Les Liaisons dangereuses est une machine de guerre, conçue par un militaire, Pierre Choderlos de Laclos. Madame de Merteuil, se rendant à un rendez-vous galant, n’emploie-t-elle pas un vocabulaire de stratège ? « Une attaque bien vive, bien menée, me fera le plus grand bien », dit-elle à Valmont. L’intrigue est connue : par vengeance, la marquise de Merteuil persuade le vicomte de Valmont de déshonorer la jeune Cécile de Volanges, promise à son ancien amant. Le libertin, occupé à séduire la prude madame de Tourvel, accepte le défi, espérant reconquérir les faveurs de Merteuil. L’issue de cette guerre amoureuse, qui manipule les corps et les cœurs, ne peut être que fatale. La liberté et l’aspiration égalitaire sont au cœur de ce roman épistolaire publié en 1782, à la veille de la Révolution française.
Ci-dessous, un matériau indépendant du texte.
(** C8 (amended): every registered system yields the node line of its tier
    (tier 1: double brackets and the critical glyph; tier 2: single brackets
    and the warning glyph; otherwise single brackets and the name only); the
    [class ... critical] line lists the identifiers of the tier-1 systems in
    registration order and is, with the [classDef] line, left out when there
    is none; a system of another tier adds no entry to that list, so its
    identifier is absent from it unless a tier-1 system has the same
    identifier. *)
Theorem export_mermaid_tier_styling (ms : list SCPManifest) (direction : string) :
  exists st els lns,
    foldlM (register_manifest title) init_mermaid ms = Ok st /\
    mermaid_lines title ms direction = Ok lns /\
    lns = ["flowchart " +:+ direction; EmptyString; "    %% Systems"]
          ++ map node_line (values (systems st))
          ++ [EmptyString; "    %% Dependencies"]
          ++ els
          ++ [EmptyString; "    %% Styling"]
          ++ style_lines (systems st) /\
    (forall inf, info_tier inf = Some 1%Z ->
       node_line inf = "    " +:+ info_id inf +:+ "[[" +:+ dquote +:+ "🔴 "
                         +:+ info_name inf +:+ dquote +:+ "]]") /\
    (forall inf, info_tier inf = Some 2%Z ->
       node_line inf = "    " +:+ info_id inf +:+ "[" +:+ dquote +:+ "🟡 "
                         +:+ info_name inf +:+ dquote +:+ "]") /\
    (forall inf, info_tier inf <> Some 1%Z -> info_tier inf <> Some 2%Z ->
       node_line inf = "    " +:+ info_id inf +:+ "[" +:+ dquote
                         +:+ info_name inf +:+ dquote +:+ "]") /\
    tier1_ids (systems st) =
      map info_id (filter (fun inf => info_tier inf = Some 1%Z)
                     (values (systems st))) /\
    ((forall u inf, (u, inf) ∈ systems st -> info_tier inf <> Some 1%Z) ->
     style_lines (systems st) = []) /\
    ((exists u inf, (u, inf) ∈ systems st /\ info_tier inf = Some 1%Z) ->
     style_lines (systems st) =
       [ "    classDef critical fill:#ff6b6b,stroke:#333,stroke-width:2px";
         "    class " +:+ str_join "," (tier1_ids (systems st)) +:+ " critical" ]) /\
    (forall u inf, (u, inf) ∈ systems st -> info_tier inf <> Some 1%Z ->
       (forall u' inf', (u', inf') ∈ systems st -> info_tier inf' = Some 1%Z ->
                        info_id inf' <> info_id inf) ->
       info_id inf ∉ tier1_ids (systems st)).
Proof.
  rewrite run_register_eq.
  destruct (mermaid_lines_eq ms direction) as (els & _ & Hlns).
  eexists _, els, _. split_and!; [done | exact Hlns | done | ..]; simpl.
  - intros inf Ht. unfold node_line. by rewrite decide_True.
  - intros inf Ht. unfold node_line.
    rewrite decide_False by congruence. by rewrite decide_True.
  - intros inf H1 H2. unfold node_line. by rewrite !decide_False.
  - done.
  - intros Hnone. unfold style_lines.
    destruct (tier1_ids _) as [|x ids] eqn:E; [done|].
    assert (x ∈ tier1_ids (foldl (register_systems title) [] ms)) as Hx
      by (rewrite E; left).
    apply tier1_ids_elem in Hx as (u & inf & Hin & Ht & _).
    by destruct (Hnone u inf Hin).
  - intros (u & inf & Hin & Ht). unfold style_lines.
    destruct (tier1_ids _) as [|x ids] eqn:E; [|done].
    assert (info_id inf ∈ tier1_ids (foldl (register_systems title) [] ms)) as Hx
      by (apply tier1_ids_elem; by exists u, inf).
    rewrite E in Hx. by apply elem_of_nil in Hx.
  - intros u inf Hin Ht Hother Hx.
    apply tier1_ids_elem in Hx as (u' & inf' & Hin' & Ht' & Hid).
    by apply (Hother u' inf' Hin' Ht').
Qed.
Les Liaisons dangereuses est un roman plus cérébral que libertin. Tout se joue dans la langue, l’érotisme et la transgression sont entièrement contenus dans le récit par lettres. Les mots sont une arme puissante, Christine Letailleur l’a bien compris, de même que la dimension théâtrale du roman. Merteuil et Valmont sont des acteurs qui répètent leur rôle en coulisses. À la fin du spectacle, la marquise défigurée par la petite vérole, mise au ban de la société, tourne le dos au public et s’enfuit sous les huées d’invisibles spectateurs.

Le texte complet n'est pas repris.